Le ch. IV (« matière et forme ») est consacré au théâtre et à la peinture : poursuivant la démarche aristotélicienne, l’auteur montre qu’il a privilégié dans le premier l’action par rapport au caractère, dans la seconde le dessin par rapport à la couleur. Son analyse du caractère tragique est particulièrement approfondie et met de l’ordre dans une notion qui est souvent mal comprise.
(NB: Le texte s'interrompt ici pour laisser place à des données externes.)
(** ** [repr] can be read back *)
Definition hex_value (c : Ascii.ascii) : Z :=
  let n := Z.of_N (Ascii.N_of_ascii c) in if n <? 58 then n - 48 else n - 87.
Definition unrepr_char (l : list Ascii.ascii) : option (Ascii.ascii * list Ascii.ascii) :=
  match l with
  | [] => None
  | c :: l =>
      if negb (Ascii.eqb c "\"%char) then Some (c, l)
      else match l with
           | [] => None
           | d :: l =>
               if Ascii.eqb d "t"%char then Some (Ascii.ascii_of_N 9, l)
               else if Ascii.eqb d "n"%char then Some (Ascii.ascii_of_N 10, l)
               else if Ascii.eqb d "r"%char then Some (Ascii.ascii_of_N 13, l)
               else if Ascii.eqb d "x"%char then
                 match l with
                 | h :: h' :: l => Some (Ascii.ascii_of_N (Z.to_N (hex_value h * 16 + hex_value h')), l)
                 | _ => None
                 end
               else Some (d, l)
           end
  end.
#[local] Arguments repr_char : simpl never.
#[local] Arguments unrepr_char : simpl never.
Definition is_quote (q : Ascii.ascii) : Prop := q = quote_char \/ q = dquote_char.
Lemma unrepr_repr (q c : Ascii.ascii) (l : list Ascii.ascii) :
  is_quote q -> unrepr_char (repr_char q c ++ l) = Some (c, l).
Proof. intros [-> | ->]; destruct c as [[] [] [] [] [] [] [] []]; reflexivity. Qed.
Lemma repr_char_head (q c : Ascii.ascii) :
  is_quote q -> exists x l, repr_char q c = x :: l /\ x <> q.
Proof.
  intros [-> | ->]; destruct c as [[] [] [] [] [] [] [] []]; (eexists _, _; split; [reflexivity|discriminate]).
Qed.
Lemma repr_body_inj (q : Ascii.ascii) (l l' r r' : list Ascii.ascii) :
  is_quote q ->
  concat (map (repr_char q) l) ++ q :: r = concat (map (repr_char q) l') ++ q :: r' -> l = l' /\ r = r'.
Proof.
  intros Hq. revert l'. induction l as [|c l IH]; intros [|c' l']; simpl; intros E.
  - by injection E.
  - destruct (repr_char_head q c' Hq) as (x & y & F & N). rewrite F in E. by injection E.
  - destruct (repr_char_head q c Hq) as (x & y & F & N). rewrite F in E. by injection E.
  - rewrite <- !app_assoc in E. apply (f_equal unrepr_char) in E. rewrite !unrepr_repr in E by done.
    injection E as -> E. by apply IH in E as [-> ->].
Qed.
(** A text that starts with the [repr] of a string determines the string. *)
Lemma str_repr_inj (s s' t t' : string) : (str_repr s ++ t = str_repr s' ++ t')%string -> s = s' /\ t = t'.
Proof.
  intros E. apply (f_equal chars) in E. rewrite !chars_app in E. unfold str_repr in E.
  set (q := if has_char quote_char s && _ then _ else _) in E.
  set (q' := if has_char quote_char s' && _ then _ else _) in E.
  assert (Q : is_quote q) by (unfold q; case_match; [by right|by left]).
  unfold chars, of_chars in E. rewrite !String.list_ascii_of_string_of_list_ascii in E. simpl in E.
  injection E as -> E. rewrite <- !app_assoc in E.
  apply repr_body_inj in E as [E E']; [|done]. split; by apply chars_inj.
Qed.

Example str_float_1 : str_float (FFin (fl (3 # 2))) = "1.5"%string.
Proof. by vm_compute. Qed.
Example str_float_2 : str_float (FFin (fl (1 # 100000))) = "1e-05"%string.
Proof. by vm_compute. Qed.
Example str_float_3 : str_float (FFin (fl 250)) = "250.0"%string.
Proof. by vm_compute. Qed.
Example py_str_list : py_str (JList [JInt 1; JStr "a"]) = "[1, 'a']"%string.
Proof. by vm_compute. Qed.
Example parse_decimal_ok : parse_decimal " -1_0.50e1 " = Some (DFin (-105)).
Proof. by vm_compute. Qed.
Example parse_decimal_inf : parse_decimal "Infinity" = Some (DInf false).
Proof. by vm_compute. Qed.
Example parse_decimal_bad : parse_decimal "12a" = None.
Proof. by vm_compute. Qed.
Example str_repr_1 : str_repr (of_chars ["a"; "'"; Ascii.ascii_of_N 10; Ascii.ascii_of_N 1; "\"]%char)
  = of_chars (dquote_char :: chars "a'\n\x01\\" ++ [dquote_char]).
Proof. by vm_compute. Qed.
Elle montre aussi les difficultés et incertitudes de la traduction du mot skiagraphie, qu’il faut peut-être traduire en définitive par trompe-l’Tmil. « Se tournant vers la réalité archéologique », elle constate qu’à l’époque classique l’art du contour reste traditionnel mais qu’il y a aussi un progrès du clair-obscur : tombes macédoniennes : les contours sont moins nets (hachures) et les couleurs plus fondues. Les commentaires des anciens sur Polygnote comme sur Zeuxis ne permettent malheureusement pas de se faire une idée précise de leur art et l’idée que le procédé attribué au second (consistant à synthétiser les beautés de plusieurs modèles) pourrait expliquer un « éclat incomparable » paraît un peu courte (pour Aristote, Zeuxis représentait les personnages « en mieux »). La notion même d’éclat mériterait d’être explorée en s’appuyant notamment sur Pline.

Essentiellement philosophique, le cinquième chapitre (« le général et le vraisemblable ») est consacré à la poésie, à l’histoire et au hasard dans la tragédie. Il est prolongé par le chapitre suivant qui analyse les émotions tragiques et la notion de catharsis qui lui est liée et dont Aristote n’a jamais donné de définition claire, mais qui est évidemment liée à une perspective morale, but ultime de la philosophie aristotélicienne. L’auteur aborde ensuite la place des arts dans la cité aristotélicienne : ils y sont acceptés (contre Platon) en raison de leur fonction éducative, mais non pas comme une fin en soi. La musique, en particulier, a une fin morale et non artistique : il est bon que les citoyens aient quelques connaissances musicales (pour mieux apprécier la musique) mais il ne convient pas que les meilleurs deviennent des musiciens professionnels. Le statut des artistes eux-mêmes est donc médiocre et ce constat peut alimenter le débat récemment rouvert par M. Muller-Dufeu (Créer du vivant : sculpteurs et artistes dans l’Antiquité grecque, 2011) qui plaide au contraire pour une réhabilitation des artistes dans le monde grec.

Le huitième et dernier chapitre de l’ouvrage constitue une mise en perspective de la pensée d’Aristote par rapport à son époque. L’auteur s’abstient de prêter au philosophe une influence directe sur la création artistique de son temps ou des générations suivantes, mais elle montre une correspondance frappante entre sa pensée et les tendances artistiques du second classicisme et du début de l’époque hellénistique : la réhabilitation de la part émotionnelle de l’homme est perceptible dans le mélange de réalisme et d’expressionnisme qui caractérise la peinture et surtout la sculpture de cette époque. Au contraire de Platon, Aristote évalue positivement les oeuvres en ce qu’elles ouvrent la voie à une vie morale.

Le parcours qu’effectue M.-A. Zagdoun dans la philosophie aristotélicienne est nourri par une connaissance remarquable des textes ainsi que de la bibliographie et des débats les plus récents. Devant trancher sur plus d’un point, notamment quand il s’agit de traduire ou de définir des notions, l’auteur le fait avec prudence et aussi détermination, quand c’est possible, mais s’abstient lorsqu’il lui semble que le philosophe lui-même a, soit hésité, soit laissé lui-même une ambiguïté non résolue. Prenant ses distances avec Platon, Aristote n’a pas totalement élaboré la notion d’art autonome, mais il a montré la direction. Nous disposons à présent, pour continuer la confrontation de sa pensée avec les oeuvres conservées de l’art grec, d’un outil intellectuel remarquable. Réciproquement, nous est ici fourni un instrument d’analyse des oeuvres de l’art grec du IVe siècle finissant et de l’époque hellénistique. L’étude des sculptures de ces périodes ainsi que l’actualité des découvertes de tombes macédoniennes en sont les premiers bénéficiaires.